Exercise objective:
Every line below between the line holding "Code outside the" and the line holding "through its rational", inclusive, should be repeated exactly, and all other lines omitted.

Dataset entries:

(* ===== verification/Prelude.v ===== *)
(** * Verification of the Matcher reconciliation engine

    Matcher reconciles financial transactions: a run takes the unmatched
    transactions of a reconciliation context, splits them into a left and a
    right side, normalises their amounts with fee schedules, lets a rule engine
    propose matches, and turns the proposals into match groups, statistics and
    exceptions.  People match, unmatch and adjust by hand, resolve and dispute
    the exceptions; every change leaves an event that becomes a record in a
    hash-chained audit trail, whose old partitions are archived.  This library
    is a shallow embedding of the parts of the Go sources that decide those
    results, with the theorems that they are right.

    ** Conventions

    A function returning [(T, error)] is a value of [res E T]; a method that
    assigns fields of its receiver is a computation in [st S E], which keeps
    the assignments made before an error.  A nil pointer is [None], a slice a
    list, a map a [gmap], a set-like map a [gset].  String enumerations are
    strings with their constants.  [time.Now()] and [uuid.New()] are arguments.
    Code outside the repository is a class of operations with its documented
    laws in a second class: [UUIDLib], [DecimalLib] (shopspring/decimal, read
    through its rational value), [AssertLib] (lib-commons assertions),
    [UnicodeLib], [FmtLib], [OutboxLib] and [UrlLib].  Each has an instance, at
    which the examples are evaluated.  Commands over the database are computations
    in [io] (Store): each statement and each check of the context or the lock
    is a step at which an environment [Env] may fail it, and theorems hold for
    every environment unless they name what they need of it.  Reads outside a
    transaction see the tables as last committed, without the lag of a replica,
    and a commit that reports an error has not happened.

    ** Files

    - [Prelude]: errors, receivers, stable sorting, list lemmas, tactics.
    - [GoLib], [GoLibModel]: the Go standard library functions used (strings,
      time as nanoseconds with saturating differences, binary64 floats) and the
      library classes with their instances.
    - [FeeStructure], [FeeSchedule], [FeeRules] (internal/shared/domain/fee):
      money, flat, percentage and tiered fees; schedules, parallel and cascading
      calculation, gross from net; predicates, fee rules and fee verification.
    - [MatchTypes], [Evaluators], [Confidence], [Allocate], [Engine],
      [EngineDual] (internal/matching/domain/services and value_objects):
      candidates, rules, day arithmetic and sorting; exact, tolerance and
      date-lag evaluators and FX rates; scores; one-to-many allocation; the 1:1,
      1:N and N:1 passes; and their symmetry.
    - [MatchEntities] (internal/matching/domain/entities), [Transaction]
      (internal/shared/domain): groups, items, runs, adjustments, fee
      variances, transactions and match rules, with every method that changes
      them.
    - [RuleDecode] (rule_config_decode*.go): stored JSON configurations to
      rule definitions.
    - [RunPrepare], [RunExecute] (internal/matching/services/command): source
      classification, candidate split, fee loading and normalisation, rule
      loading and engine dispatch; proposal processing, bookkeeping,
      statistics, exceptions.
    - [Events], [Severity] (internal/shared/domain): outbox events of groups
      and their truncation; severity of exceptions.
    - [Store] (internal/matching/adapters/postgres, the transaction repository
      and shared/adapters/postgres/common): the tables, transactions with
      commit and rollback, and the statements as functions on tables.
    - [FeeFindings], [RunMatch] (internal/matching/services/command): fee
      verification at commit, and the whole [RunMatch] use case.
    - [RunOutcome], [RunSettles]: what a call of [RunMatch] leaves behind.
    - [ManualMatch], [DoubleMatch], [Adjust], [Lock]
      (internal/matching/services/command and adapters/redis): matching and
      unmatching by hand, two matches of one transaction, adjustments with
      their audit record, and the lock of a context among many clients.
    - [Sha256], [GoTime], [GoJson]: SHA-256, calendar dates and encoding/json,
      byte for byte.
    - [AuditChain], [AuditRepo], [AuditConsumer] (internal/governance): audit
      records, their hash chain, the repository with concurrent writers, and
      the consumer of audit events.
    - [Archive], [ArchiveSafe], [ArchiveLive] (internal/governance/services):
      partitions, the archival worker, and when it finishes.
    - [Exceptions], [AuditEvent], [Disputes] (internal/exception/domain, ports
      and adapters/audit): the aggregates and their audit events.
    - [ExceptionRepo], [Calls], [Resolution], [Bulk], [DisputeCommands]
      (internal/exception/services/command, its PostgreSQL adapters and the
      gateway of internal/shared/adapters/cross): versioned updates, reasoning
      about calls of several transactions, force match and entry adjustment,
      bulk commands, disputes and comments.
    - [Idempotency], [Callback], [CallbackOnce] (internal/shared/domain,
      internal/exception/adapters/redis and services/command): idempotency keys
      and rate limits in Redis, callbacks of external systems, and their
      concurrent attempts.

    ** What the theorems show

    - Whole calls: a committed run settles every candidate exactly one way on
      the database and touches no other transaction; a failed call or a dry run
      changes nothing but its own row; a started run ends COMPLETED or FAILED
      unless the database fails or the request is cancelled in one window.
    - Rule definitions decoded from storage are well typed for the engine.
    - Runs: every candidate ends up in a group or is reported unmatched, never
      both; each unmatched one raises one exception; groups are exactly their
      proposals and are confirmed from score 90 on; in 1:1 contexts no
      transaction is matched twice and the statistics add up.
    - Engine: proposals are accepted by their rule, transactions are used once,
      no acceptable pair is left with both transactions free, and the result
      depends neither on input order nor on which side is called left.
    - Evaluators and scores: equivalence with declarative specifications,
      monotonicity in the tolerances, exactness of the floating-point score.
    - Allocation: conservation, bounds, totality, and the meaning of failures.
    - Fees: tiered fees are the marginal fee, breakdowns balance, gross-from-net
      results reproduce the net amount and flat fees converge, first-match
      resolution; the variances recorded at commit are exactly the differences
      beyond tolerance.
    - Entities: invariants along every sequence of calls, failed ones included.
    - Commands by hand: a manual match confirms exactly its transactions and
      unmatching it restores them; an adjustment is stored if and only if it is
      audited; the lock of a context has one holder.
    - Exceptions: concurrent updates of an exception behave as one after the
      other; every command on an exception or a dispute changes what it names,
      with one audit event in the same transaction, or nothing; what a
      resolution that fails half way leaves behind is listed exactly, and so is
      when a force match marks its transaction; a callback is applied once per
      lifetime of its completion while its attempts are in time.
    - Audit trail: chains are tamper evident up to SHA-256 collisions, writers
      keep one chain per tenant, a consumed event is one record, and no
      partition is dropped before a verified copy exists.
    - Behaviour that differs from its documentation, or loses work, is stated
      by theorems too: [commitMatchResults_stuck],
      [ManualMatch_double_match], [archivePartition_stuck],
      [auditLogRow_loses_hashes], [resolution_stuck], [severity_lost],
      [consumer_drops], [DeleteComment_statuses], [callback_repeats].

    ** Bounds

    The gross-from-net loop runs 100 times, the source's own [maxIterations],
    and running out is the source's error.  Trimming a string takes its length
    as fuel, which is enough because each step removes a character
    ([trim_front_spec]).  Every other loop recurses on the list it ranges over.

    ** Not modelled

    HTTP requests, RabbitMQ, logging, metrics and traces; a streaming event
    succeeds or fails, without its bytes.  Of PostgreSQL, what the statements
    do to rows and that primary keys are unique; other constraints are
    statement failures, and the JSON encoding of matching events is left to
    the library.  The goroutine that refreshes the lock is what the environment
    replies.  Listings and dashboards read only.  Of the exception context, the
    connectors to external systems and the routing rules, which no command
    calls; of governance, actor mappings and the worker loop; and
    the ingestion, configuration, discovery and reporting contexts, whose
    parsers and workers are mostly input and output. *)
From Stdlib Require Export ZArith Lia.
From stdpp Require Export base option list sorting strings gmap.
#[export] Set Warnings "-clear-no-such-hyp,-register-all".

(** ** Fallible computations

    A Go function returning [(T, error)] is a value of [res E T]: [Err e] when
    the returned error is non-nil, [Ok x] otherwise. *)

Inductive res (E A : Type) : Type :=
| Ok (a : A)
| Err (e : E).
Arguments Ok {E A} _.
Arguments Err {E A} _.

#[global] Instance res_ret E : MRet (res E) := fun A a => Ok a.
#[global] Instance res_bind E : MBind (res E) := fun A B f m =>
  match m with Ok a => f a | Err e => Err e end.
#[global] Instance res_fmap E : FMap (res E) := fun A B f m =>
  match m with Ok a => Ok (f a) | Err e => Err e end.

(** [if !b { return err }] *)
Definition ensure {E} (b : bool) (e : E) : res E unit :=
  if b then Ok tt else Err e.

(** [if err := f(); err != nil { return wrap(err) }] *)
Definition map_err {E F A} (f : E -> F) (m : res E A) : res F A :=
  match m with Ok a => Ok a | Err e => Err (f e) end.

Definition is_Ok {E A} (m : res E A) : bool :=
  match m with Ok _ => true | Err _ => false end.

Definition from_ok {E A} (d : A) (m : res E A) : A :=
  match m with Ok a => a | Err _ => d end.

(** Running [f] over a slice, stopping at the first error. *)
Fixpoint res_mapM {E A B} (f : A -> res E B) (l : list A) : res E (list B) :=
  match l with
  | [] => Ok []
  | x :: l => y ← f x; ys ← res_mapM f l; Ok (y :: ys)
  end.

(** A [for _, x := range l] loop over loop state [S], stopping at an error. *)
Fixpoint res_foldl {E A S} (f : S -> A -> res E S) (s : S) (l : list A) : res E S :=
  match l with
  | [] => Ok s
  | x :: l => s' ← f s x; res_foldl f s' l
  end.

Section res_lemmas.
Context {E : Type}.

Lemma res_bind_Ok {A B} (f : A -> res E B) (m : res E A) b :
  m ≫= f = Ok b <-> exists a, m = Ok a /\ f a = Ok b.
Proof. destruct m; simpl; naive_solver. Qed.

Lemma res_bind_Err {A B} (f : A -> res E B) (m : res E A) e :
  m ≫= f = Err e <-> m = Err e \/ exists a, m = Ok a /\ f a = Err e.
Proof. destruct m; simpl; naive_solver. Qed.

Lemma ensure_Ok (b : bool) (e : E) u : ensure b e = Ok u <-> b = true.
Proof. destruct b, u; simpl; naive_solver. Qed.

Lemma ensure_Err (b : bool) (e e' : E) : ensure b e = Err e' <-> b = false /\ e = e'.
Proof. destruct b; simpl; naive_solver. Qed.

Worked solution:
    Code outside the repository is a class of operations with its documented
    laws in a second class: [UUIDLib], [DecimalLib] (shopspring/decimal, read
    through its rational value), [AssertLib] (lib-commons assertions),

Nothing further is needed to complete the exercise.